The output has been shortened for clarity. With the default settings in place, one can observe that the average time for synchronizing data to disks takes well over a second [range 100 ms to 1540 ms] (please refer to Sync time distribution).

In a second test, we are reducing the target time for synchronizing data on disk from five seconds (default) to one second (using the zfs_txg_synctime variable). Here's again an extract of the script output:

--- 2008 Jul 28 14:08:27
Sync rate (/s)
h 1
MB/s
h 1681
Delays/s
h 56
h Sync time (ms)
value ------------- Distribution ------------- count
340 | 0
360 |@@@ 1
...snip...
460 |@@@ 1
480 | 0
500 |@@@ 1
...snip...
600 |@@@ 1
...snip...
660 |@@@ 1
...snip...
740 |@@@ 1
760 |@@@ 1
780 |@@@ 1
800 | 0
820 |@@@ 1
840 |@@@@@@ 2
860 |@@@@@@ 2
...snip...
1040 |@@@ 1
1060 | 0
h Written (MB)
value ------------- Distribution ------------- count
< 200 |@@@@@@@@@@@@@@@@@@@@@@@@@@@@@ 10
...snip...
2400 |@@@ 1
2600 | 0
2800 |@@@ 1
...snip...
>= 4000 |@@@@@@ 2
h Write limit (MB)
value ------------- Distribution ------------- count
2500 | 0
2750 |@@@@@@ 2
...snip...
4750 |@@@ 1
5000 |@@@@@@ 2
5250 | 0
5500 |@@@@@@@@@@@ 4
...snip...
6500 |@@@ 1
6750 | 0
7000 |@@@@@@@@@ 3
...snip...
>= 8000 |@@@ 1


Two things can be seen when comparing with the first test:

a) the average time for synchronizing data to disks has gone down [range 360 ms to 1060 ms].

b) the pool “write limit” mark did move around over time (please refer to Write limit distribution), thus dynamically throttling the incoming application write rate to the available I/O bandwidth.

More parameters are available for tuning (please see the source code), but as usual, use them with caution.
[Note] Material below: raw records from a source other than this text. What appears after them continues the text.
(* ===== verification/Atomic.v ===== *)
(** * The critical section of error_inject is atomic

    While a thread is in the critical section the others only call into the
    kernel or wait, so that what it returns and leaves behind is what
    [error_inject] does when it runs alone at the moment of the lock, or, when it
    reloads the configuration, with the kernel of the moment of the load.  Code that
    gives the same result on worlds that differ in the kernel only is [Proper]
    for [same_shared]. *)
From stdpp Require Import base list numbers gmap strings.
From Stdlib Require Import Ascii ZArith.
From S2P Require Import Prelude CLib Errno FuseOp Heap ErrInjConf ConfSpec ConfRefine ConfLoad.
From S2P Require Import World ErrInj ErrInjSpec ErrInjRefine ErrInjProps Concur ConcurProps TestEnv.

(** ** What the mutex protects *)

Section blind.
Context {env : Env} {vals : ErrnoValues} (b : build).

(** Two worlds with the same [conf], memory and state of [rand]. *)
Definition same_shared : relation world := λ w w',
  w_conf w = w_conf w' ∧ w_mem w = w_mem w' ∧ w_nrand w = w_nrand w'.

#[export] Instance same_shared_equivalence : Equivalence same_shared.
Proof.
  split.
  - by intros w.
  - by intros w w' (? & ? & ?).
  - intros w1 w2 w3 (? & ? & ?) (? & ? & ?). repeat split; congruence.
Qed.

(** The same result, or the same fault. *)
Definition same_out {A} : relation (outcome (A * world)) := λ r r',
  match r, r' with
  | Ok (a, w), Ok (a', w') => a = a' ∧ same_shared w w'
  | Fault f, Fault f' => f = f'
  | NoFuel, NoFuel => True
  | _, _ => False
  end.

(** Code that does not see the kernel. *)
Abbreviation blind c := (Proper (same_shared ==> same_out) c).

#[export] Instance blind_ret {A} (a : A) : blind (retM a).
Proof. by intros w w' H. Qed.

#[export] Instance blind_bind {A B} (c : M world A) (k : A → M world B) :
  blind c → (∀ a, blind (k a)) → blind (bindM c k).
Proof.
  intros Hc Hk w w' Hw. specialize (Hc w w' Hw). unfold bindM.
  destruct (c w) as [[a w1]| |], (c w') as [[a' w1']| |]; simpl in *; try done.
  destruct Hc as [-> Hw1]. by apply Hk.
Qed.

#[export] Instance blind_lift {A} (c : outcome A) : blind (lift c).
Proof. intros w w' H. by destruct c. Qed.

#[export] Instance blind_fault {A} f : blind (fault_ (A := A) f).
Proof. by intros w w' _. Qed.

#[export] Instance blind_nofuel {A} : blind (nofuel (A := A)).
Proof. by intros w w' _. Qed.

#[export] Instance blind_with_mem {A} (c : M mem A) : blind (with_mem c).
Proof.
  intros w w' (Hc & Hm & Hn). unfold with_mem. rewrite Hm.
  by destruct (c (w_mem w')) as [[a m]| |].
Qed.

#[export] Instance blind_if {A} P `{Decision P} (c c' : M world A) :
  blind c → blind c' → blind (if decide P then c else c').
Proof. by destruct (decide P). Qed.

(** What is read of [conf] is the same. *)
Lemma blind_gets_conf {A} (k : unreliablefs_config → M world A) :
  (∀ c, blind (k c)) → blind (let! c := gets w_conf in k c).
Proof. intros Hk w w' Hw. unfold bindM, gets. simpl. rewrite (proj1 Hw). by apply Hk. Qed.

Lemma blind_sys_skip {A} c (k : M world A) : blind k → blind (do! sys c in k).
Proof. intros Hk w w' Hw. rewrite !bind_sys. apply Hk. by destruct Hw as (? & ? & ?). Qed.

(** The kernel's state may be read when every continuation agrees. *)
Lemma blind_gets_kstate {A} (k : kstate → M world A) :
  (∀ s s' w w', same_shared w w' → same_out (k s w) (k s' w')) → blind (let! s := gets w_kstate in k s).
Proof. intros Hk w w' Hw. unfold bindM, gets. simpl. by apply Hk. Qed.

#[export] Instance blind_rand : blind rand.
Proof. intros w w' (Hc & Hm & Hn). unfold rand. by rewrite Hc, Hn. Qed.

#[export] Instance blind_set_mutex l : blind (set_mutex l).
Proof. intros w w' (Hc & Hm & Hn). unfold set_mutex, modify. simpl. by rewrite Hc. Qed.

#[export] Instance blind_set_errors p : blind (set_errors p).
Proof. intros w w' (Hc & Hm & Hn). unfold set_errors, modify. simpl. by rewrite Hc. Qed.

#[export] Instance blind_op_random_errno op : blind (op_random_errno b op).
Proof.
  unfold op_random_errno, random_element, rand_range.
  repeat case_match; apply _.
Qed.

#[export] Instance blind_inject_switch op c rc : blind (inject_switch b op c rc).
Proof.
  unfold inject_switch. repeat apply blind_if; try apply _; [|by apply blind_sys_skip, _].
  apply blind_gets_kstate. intros s s' w w' Hw.
  destruct (fuse_context s), (fuse_context s'); unfold retM; rewrite ?bind_sys;
    by destruct Hw as (? & ? & ?).
Qed.

#[export] Instance blind_inject_one path op err rc : blind (inject_one b path op err rc).
Proof. unfold inject_one, rand_range. apply _. Qed.
End blind.

(** ** A thread alone *)

Section alone.
Context {env : Env} {vals : ErrnoValues} (b : build).

(** The thread is between lock and return, and does not read the file any more. *)
Definition quiet (p : pc) (w : world) : Prop :=
  match p with
  | Comparing path _ => path ≠ config_path (w_conf w)
  | Storing _ | Looping _ _ _ _ | Unlocking _ | Returned _ => True
  | _ => False
  end.

Lemma quiet_same p w w' : same_shared w w' → quiet p w → quiet p w'.
Proof. intros (Hc & _). destruct p; simpl; rewrite ?Hc; done. Qed.

Lemma returned_cases p : (∃ rc, p = Returned rc) ∨ ∀ rc, p ≠ Returned rc.
Proof. destruct p; eauto. Qed.

(** An action of such a thread. *)
Lemma pc_step_blind p w w' :
  quiet p w → same_shared w w' → same_out (pc_step b p w) (pc_step b p w').
Proof.
  intros Hq Hw. destruct p as [| |path op| | |e|path op [|err l] rc|rc|rc]; simpl in Hq; try done;
    cbn [pc_step]; [|by apply (_ : Proper (same_shared ==> same_out) _)..].
  apply (blind_gets_conf (λ conf, if decide (strcmp path (config_path conf) = 0%Z)
    then retM (Deleting path)
    else match errors conf with
         | None => retM (Unlocking 0)
         | Some _ => let! q := with_mem (deref_queue (errors conf)) in retM (Looping path op q 0)
         end)); [|done].
  intros c. apply blind_if; [apply _|]. destruct (errors c); apply _.
Qed.

Lemma pc_step_quiet p w p' w' :
  quiet p w → pc_step b p w = Ok (p', w') → quiet p' w'.
Proof.
  intros Hq Hrun. destruct p as [| |path op| | |e|path op [|err l] rc|rc|rc]; simpl in Hq; try done;
    cbn [pc_step] in Hrun; [|by inv_ok..].
  rewrite (bindM_eq _ _ _ _ _ (eq_refl : gets w_conf w = Ok (w_conf w, w))) in Hrun.
  rewrite decide_strcmp, decide_False in Hrun by done.
  destruct (errors (w_conf w)); by inv_ok.
Qed.

Lemma run_alone_blind n p w w' :
  quiet p w → same_shared w w' → same_out (run_alone b n p w) (run_alone b n p w').
Proof.
  revert p w w'. induction n as [|n IH]; intros p w w' Hq Hw; [done|].
  destruct (returned_cases p) as [[rc ->]|Hp]; [done|].
  rewrite !run_alone_S by done. pose proof (pc_step_blind p w w' Hq Hw) as Hs.
  unfold bindM. destruct (pc_step b p w) as [[p1 w1]| |] eqn:E, (pc_step b p w') as [[p1' w1']| |];
    simpl in Hs; try done.
  destruct Hs as [-> Hw1]. simpl. apply IH; [by eapply pc_step_quiet|done].
Qed.

(** The thread is between lock and load. *)
Definition reloading (p : pc) (w : world) : Prop :=
  match p with
  | Comparing path _ => path = config_path (w_conf w)
  | Deleting _ | Loading _ => True
  | _ => False
  end.

(** The world [w] with the kernel of [k]. *)
Definition with_kernel (k w : world) : world :=
  {| w_conf := w_conf w; w_mem := w_mem w; w_nrand := w_nrand w; w_kstate := w_kstate k;
     w_errno := w_errno k; w_trace := w_trace k |}.

Lemma with_kernel_same w : with_kernel w w = w.
Proof. by destruct w. Qed.

(** Until the load its actions do not touch the kernel. *)
Lemma reloading_step p w p' w' :
  reloading p w → pc_step b p w = Ok (p', w') →
  (reloading p' w' ∧ ∀ k, pc_step b p (with_kernel k w) = Ok (p', with_kernel k w')) ∨
  quiet p' w'.
Proof.
  intros Hq Hrun. destruct p as [| |path op|path|path| | | |]; simpl in Hq; try done.
  - left. cbn [pc_step] in *. unfold bindM, gets in *. simpl in *.
    rewrite decide_strcmp, decide_True in * by done. by inv_ok.
  - left. cbn [pc_step] in *. unfold bindM, gets, with_mem in *. simpl in *.
    destruct (config_delete (errors (w_conf w)) (w_mem w)) as [[[] m]| |]; simpl in *; try done.
    by inv_ok.
  - right. cbn [pc_step] in Hrun. inv_ok. done.
Qed.
(** * fileserver-go: the rolling log writer (package lumberjack) and its collaborators

    A shallow embedding of the Go sources:
    - [lumberjack/lumberjack.go]  : [Logger], [Write], [Rotate], [Close],
      [openNew], [openExistingOrNew], [processName] and the getters;
    - package [utilities]         : [SanitizeFilename] and the MD5 functions
      (with [crypto/md5] and [encoding/hex], which they call);
    - package [api]               : [authen], [ValidateMiddleware],
      [UploadHandler];
    - package [logger]            : [New], [SetLevel], [SetPrefix],
      [SetStreamSingle], [SetStreamMulti];
    - package [configurationmanager] : [Load] and the getters.

    Go strings are [string] (sequences of 8-bit characters), byte slices are
    [list Byte.byte], Go's [int], [int64] and [time.Duration] are [Z] with the
    64-bit wrap-around written out ([wrap64]).  The operating system is an
    explicit [world]: a table of directory entries (regular files pointing at
    inodes, symbolic links), the inode contents, a clock, and a table of
    injected faults.  Every method of [Logger] threads the logger and the
    world through a small outcome monad that also records Go panics and
    loops that run out of fuel.

    What the model leaves out: the mutex of [Logger] (calls are sequential),
    directories as entries ([MkdirAll] makes the parents exist), relative
    path resolution (a name is the key it is written as, and the target of
    a link is looked up as it stands, which is exact for absolute clean
    names: the theorems that follow the link of the destination are stated
    for such a destination, [absolute_clean]), daylight-saving changes of the
    local zone (a zone is a fixed offset), and the 63-bit bound on the
    search counter of [processName].  The Go libraries the logger calls
    ([path/filepath], [time], [bufio], [os]) are modelled from their
    documented behaviour on Unix.  Of the server, the model leaves out the
    configuration library (what it answers for a file is the record
    [Viper]), the parsing of the multipart request (what it yields is the
    record [Form]), the contents of the HTML templates (a template parses or
    does not), and the mutexes. *)

From Stdlib Require Import ZArith Lia Ascii String List.
From stdpp Require Import base option list gmap strings pretty.

Local Open Scope Z_scope.

(* ===================================================================== *)
(** * Machine integers *)
(* ===================================================================== *)

(** Two's complement reduction of an integer to a signed 64-bit value: what
    Go's [int64] (and [int] on the 64-bit targets) arithmetic computes. *)
Definition wrap64 (x : Z) : Z := (x + 2 ^ 63) mod 2 ^ 64 - 2 ^ 63.

Definition add64 (x y : Z) : Z := wrap64 (x + y).
Definition mul64 (x y : Z) : Z := wrap64 (x * y).

(** [contains c s]: the byte [c] occurs in the string [s]. *)
Fixpoint contains (c : ascii) (s : string) : bool :=
  match s with
  | EmptyString => false
  | String d r => bool_decide (d = c) || contains c r
  end.

(* ===================================================================== *)
(** * Package path/filepath (Unix), as far as the logger uses it *)
(* ===================================================================== *)

Module Filepath.

Definition Separator : ascii := "/"%char.

Definition IsPathSeparator (c : ascii) : bool := bool_decide (c = Separator).

(** [has_sep s]: some byte of [s] is a separator. *)
Definition has_sep (s : string) : bool := contains Separator s.

Definition has_dot (s : string) : bool := contains "."%char s.

(** The bytes after the last separator: [path[i+1:]] for the largest [i] with
    [IsPathSeparator(path[i])], the whole string when there is none. *)
Fixpoint last_elem (s : string) : string :=
  match s with
  | EmptyString => EmptyString
  | String c r => if has_sep s then last_elem r else s
  end.

(** The bytes up to and including the last separator: [path[:i+1]]. *)
Fixpoint dir_part (s : string) : string :=
  match s with
  | EmptyString => EmptyString
  | String c r => if has_sep s then String c (dir_part r) else EmptyString
  end.

(** Remove the trailing separators. *)
Fixpoint strip_trailing (s : string) : string :=
  match s with
  | EmptyString => EmptyString
  | String c r =>
      match strip_trailing r with
      | EmptyString => if IsPathSeparator c then EmptyString else String c EmptyString
      | r' => String c r'
      end
  end.

(** Split at every separator: ["a//b"] gives [["a"; ""; "b"]]. *)
Fixpoint split_sep (s : string) : list string :=
  match s with
  | EmptyString => [EmptyString]
  | String c r =>
      if IsPathSeparator c then EmptyString :: split_sep r
      else match split_sep r with
           | h :: t => String c h :: t
           | [] => [String c EmptyString]
           end
  end.

(** One path element of [Clean]'s loop.  [out] is the stack of elements kept
    so far, innermost first.  An empty element and ["."] are skipped; [".."]
    removes the element on top when there is one to remove ([out.w > dotdot]),
    is dropped at the root of a rooted path and is kept in front of a
    relative one; any other element is pushed. *)
Definition clean_step (rooted : bool) (out : list string) (e : string) : list string :=
  if bool_decide (e = "") then out
  else if bool_decide (e = ".") then out
  else if bool_decide (e = "..") then
    match out with
    | top :: rest => if bool_decide (top = "..") then e :: out else rest
    | [] => if rooted then [] else [e]
    end
  else e :: out.
Definition parse_hh_mm_ss_ff (s : string) : option (Z * Z * Z * Z) :=
  '(h, s) ← digits 2 s 0;
  match s with
  | EmptyString => Some (h, 0, 0, 0)
  | _ =>
      s ← expect ":" s;
      '(m, s) ← digits 2 s 0;
      match s with
      | EmptyString => Some (h, m, 0, 0)
      | _ =>
          s ← expect ":" s;
          '(sec, s) ← digits 2 s 0;
          match s with
          | EmptyString => Some (h, m, sec, 0)
          | _ => s ← expect "." s; us ← parse_fraction s; Some (h, m, sec, us)
          end
      end
  end.

(** The time text up to the first sign, and the sign and the text after it. *)
Fixpoint split_tz (s : string) : string * option (Z * string) :=
  match s with
  | EmptyString => (EmptyString, None)
  | String c rest =>
      if decide (c = "+"%char) then (EmptyString, Some (1, rest))
      else if decide (c = "-"%char) then (EmptyString, Some (-1, rest))
      else let '(t, z) := split_tz rest in (String c t, z)
  end.

Definition parse_tz (sign : Z) (s : string) : option Z :=
  let n := String.length s in
  if decide (n = 5%nat ∨ n = 8%nat ∨ n = 15%nat) then
    '(h, m, sec, us) ← parse_hh_mm_ss_ff s;
    Some (sign * (((h * 60 + m) * 60 + sec) * 1000000 + us))
  else None.

Definition parse_isoformat_time (s : string)
  : option (Z * Z * Z * Z * option Z) :=
  let '(t, z) := split_tz s in
  '(h, m, sec, us) ← parse_hh_mm_ss_ff t;
  match z with
  | None => Some (h, m, sec, us, None)
  | Some (sign, tz) => off ← parse_tz sign tz; Some (h, m, sec, us, Some off)
  end.

Definition is_leap (y : Z) : bool :=
  (y mod 4 =? 0) && (negb (y mod 100 =? 0) || (y mod 400 =? 0)).

Definition days_in_month (y m : Z) : Z :=
  if m =? 2 then (if is_leap y then 29 else 28)
  else if (m =? 4) || (m =? 6) || (m =? 9) || (m =? 11) then 30
  else 31.
(** X6. Which entry stands for a hash: an output entry with the sentinel
    [-1] is the last entry of the current list with its hash; any other
    output entry is the last entry of the previous list with its hash,
    while its id is the position of the first one. *)
Theorem mark_entries_last_entry_wins `{Collaborators}
    (current_entries previous_entries : list Entry) (key : Key)
    (deletion_filenames : option (gset string)) :
  ∃ entries_with_ids,
    mark_entries_for_update current_entries previous_entries key
      deletion_filenames = Ok entries_with_ids
    ∧ Forall
        (λ p,
           if decide (p.1 = (-1)%Z) then
             last (filter (λ e, hash_func key e = hash_func key p.2)
                          current_entries) = Some p.2
           else
             last (filter (λ e, hash_func key e = hash_func key p.2)
                          previous_entries) = Some p.2
             ∧ py_index (hash_func key p.2)
                        (map (hash_func key) previous_entries)
               = Ok (Z.to_nat p.1))
        entries_with_ids.
Proof.
  destruct (sorted_indexed_last key current_entries
              (new_entry_hashes current_entries previous_entries key))
    as (new & Hnew & Hnew_last); [apply new_subseteq|].
  destruct (sorted_indexed_last key previous_entries
              (preserving_entry_hashes current_entries previous_entries key
                 deletion_filenames))
    as (pres & Hpres & Hpres_last); [apply preserving_subseteq|].
  destruct (sorted_indexed key previous_entries
              (preserving_entry_hashes current_entries previous_entries key
                 deletion_filenames))
    as (pres' & Hpres' & (_ & Hpos & _)); [apply preserving_subseteq|].
  rewrite Hpres in Hpres'. injection Hpres' as <-.
  eexists. split.
  { unfold mark_entries_for_update. rewrite Hnew. simpl. rewrite Hpres. done. }
  apply Forall_app. split.
  - rewrite Forall_forall in Hpos, Hpres_last. apply Forall_forall.
    intros p Hp. destruct (Hpos p Hp) as (_ & i & Hi & Hidx).
    rewrite decide_False by lia.
    rewrite <- hash_to_entries_last. split; [by apply Hpres_last|].
    rewrite Hi, Nat2Z.id. done.
  - apply Forall_forall. intros p Hp.
    apply list_elem_of_fmap in Hp as (q & -> & Hq). simpl.
    rewrite <- hash_to_entries_last.
    rewrite Forall_forall in Hnew_last. by apply Hnew_last.
Qed.

(** ** More on the index updater *)

(** X7. The local [grouper] cuts its input into consecutive runs of
    [max_n] items, the last one shorter when the length is no multiple:
    batch [i] is the items from position [i * max_n] on, [max_n] of them
    at most. With [max_n = 0] it yields no batch, whatever the input. *)
Theorem grouper_batches {A} (iterable : list A) (max_n i : nat) :
  grouper iterable max_n !! i
  = if decide (0 < max_n ∧ i * max_n < length iterable)
    then Some (take max_n (drop (i * max_n) iterable)) else None.
Proof.
  unfold grouper. destruct (decide (max_n = 0)) as [->|Hpos].
  - rewrite decide_False by lia. done.
  - rewrite grouper_go_lookup by lia.
    destruct (decide (i * max_n < length iterable));
      [rewrite decide_True by lia | rewrite decide_False by lia]; done.
Qed.

Section UpdaterMore.

Context `{Collaborators}.

Lemma filter_filter_weaker {A} (P Q : A → Prop)
    `{∀ x, Decision (P x)} `{∀ x, Decision (Q x)} (l : list A) :
  (∀ x, Q x → P x) → filter Q (filter P l) = filter Q l.
Proof.
  intros HQP. induction l as [|x l IH]; [done|].
  rewrite !(filter_cons _ x). destruct (decide (P x)) as [HP|HP].
  - rewrite filter_cons. destruct (decide (Q x)); by rewrite IH.
  - rewrite decide_False by (intros HQ; by apply HP, HQP). exact IH.
Qed.

Lemma objects_delete_others (P : Embeddings.t → Prop) `{∀ r, Decision (P r)}
    user s :
  (∀ r, P r → Embeddings.user r = user) →
  rows_of_others user (objects_delete P s).2 = rows_of_others user s.
Proof.
  intros HP. unfold rows_of_others, objects_delete. simpl.
  apply filter_filter_weaker. intros r Hr HPr. apply Hr. by apply HP.
Qed.

Lemma after_regenerate_others user file_type regenerate s :
  rows_of_others user (after_regenerate user file_type regenerate s)
  = rows_of_others user s.
Proof.
  unfold after_regenerate. destruct regenerate; [|done].
  apply objects_delete_others. by intros r [? _].
Qed.

Lemma made_rows_not_others user file_type d hs rows :
  Forall2 (made_from user file_type d) hs rows →
  filter (λ r, Embeddings.user r ≠ user) rows = [].
Proof.
  induction 1 as [|h r hs rows Hm _ IH]; [done|].
  rewrite filter_cons_False; [exact IH|].
  destruct (made_from_fields _ _ _ _ _ Hm) as [Hu _].
  intros Hne. by apply Hne.
Qed.

Lemma creation_loop_others current file_type key user st :
  match foldM (process_file user file_type key (hash_to_entries key current))
              0 (build_hashes_by_file current key) st with
  | (_, st') => rows_of_others user (db st') = rows_of_others user (db st)
  end.
Proof.
  match goal with |- match ?run with _ => _ end =>
    assert (Hgoal : match run with
                    | (Ok _, st') | (Raise _, st') =>
                        rows_of_others user (db st')
                        = rows_of_others user (db st)
                    end); [|by destruct run as [[?|?] ?]]
  end.
  apply (foldM_invariant
           (λ _ _ st', rows_of_others user (db st')
                       = rows_of_others user (db st))
           (λ _ st', rows_of_others user (db st')
                     = rows_of_others user (db st))); [|done].
  intros pre item rest n st1 Hsplit Hsame.
  pose proof (process_file_cases user file_type key
                (hash_to_entries key current) n item st1
                (item_in_dict current key pre rest item Hsplit)) as Hcase.
  simpl in Hcase. case_decide as Hmatch.
  - destruct Hcase as (rowss & saved & st' & -> & _ & _ & _ & _
                       & Htable & Hmade).
    rewrite <- Hsame. unfold rows_of_others. rewrite Htable, filter_app.
    rewrite (made_rows_not_others _ _ _ _ _ Hmade). by rewrite app_nil_r.
  - by rewrite Hcase.
Qed.

Lemma stale_loop_others user files nd st nd' st' :
  foldM (delete_stale user) nd files st = (Ok nd', st') →
  rows_of_others user (db st') = rows_of_others user (db st).
Proof.
  intros Hrun.
  pose proof (foldM_invariant
           (λ _ _ st1, rows_of_others user (db st1)
                       = rows_of_others user (db st))
           (λ _ _, True) (delete_stale user) files) as Hinv.
  specialize (Hinv ltac:(intros pre item rest n st1 _ Hsame;
    rewrite delete_stale_run; simpl; rewrite <- Hsame;
    apply objects_delete_others; by intros r [? _]) nd st eq_refl).
  by rewrite Hrun in Hinv.
Qed.

Lemma deletion_loop_others user files nd st nd' st' :
  foldM (delete_file user) nd files st = (Ok nd', st') →
  rows_of_others user (db st') = rows_of_others user (db st).
Proof.
  intros Hrun.
  pose proof (foldM_invariant
           (λ _ _ st1, rows_of_others user (db st1)
                       = rows_of_others user (db st))
           (λ _ _, True) (delete_file user) files) as Hinv.
  specialize (Hinv ltac:(intros pre item rest n st1 _ Hsame;
    rewrite delete_file_run; simpl; rewrite <- Hsame;
    apply objects_delete_others; by intros r [? _]) nd st eq_refl).
  by rewrite Hrun in Hinv.
Qed.

End UpdaterMore.

(** X8. Owner isolation: whatever a run of [update_embeddings] does for
    one owner, and however it ends, the rows of every other owner are
    afterwards what they were, in their order. *)
Theorem update_embeddings_owner_isolation `{Collaborators}
    (current_entries : list Entry) (file_type : string) (key : Key)
    (deletion_filenames : option (gset string)) (user : KhojUser)
    (regenerate : bool) (s : Store) :
  rows_of_others user
    (db (run_update current_entries file_type key deletion_filenames user
           regenerate s).2)
  = rows_of_others user s.
Proof.
  unfold run_update.
  pose proof (update_embeddings_run current_entries file_type key
                deletion_filenames user regenerate {| db := s; calls := [] |})
    as Hphases.
  pose proof (creation_loop_others current_entries file_type key user
                {| db := after_regenerate user file_type regenerate s;
                   calls := [] |}) as Hloop.
  simpl in Hphases, Hloop. rewrite after_regenerate_others in Hloop.
  destruct (foldM _ 0 _ _) as [[num_new|e] stB].
  - destruct Hphases as (nd & nd' & stC & stD & HC & Hrest & _ & _).
    apply stale_loop_others in HC.
    destruct deletion_filenames as [filenames|].
    + destruct Hrest as (nd'' & HD & ->). simpl.
      apply deletion_loop_others in HD. congruence.
    + destruct Hrest as [-> ->]. simpl. congruence.
  - rewrite Hphases. done.
Qed.

Section PhaseFacts.

Context `{Collaborators}.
To wrap-up, here's one last output extract where the parameter zfs_write_limit_override was set to 800 MB. In setting this parameter, we are enforcing the write limit to the value specified. This can be beneficial for applications that generate a continuous well paced write stream but are sensitive to write delays.

--- 2008 Jul 28 14:54:49
Sync rate (/s)
h 4
MB/s
h 677
Delays/s
h 1
h Sync time (ms)
value ------------- Distribution ------------- count
120 | 0
140 |@@@@@@ 6
160 |@@@@@@@@@@@@@@@ 15
180 |@@@@@@@@@@@@@@@ 15
200 |@@@@@ 5
220 | 0
h Written (MB)
value ------------- Distribution ------------- count
< 200 |@@@@@@@@@@@@@@@@@@@@@@@@@@@@@@ 31
200 | 0
400 |@@@@@ 5
600 | 0
800 |@@@@@ 5
1000 | 0
h Write limit (MB)
value ------------- Distribution ------------- count
1250 | 0
1500 |@@@@@@@@@@@@@@@@@@@@@@@@@@@@@@@@@@@@@@@@ 41
1750 | 0

Hopefully, you have enjoyed these little observations!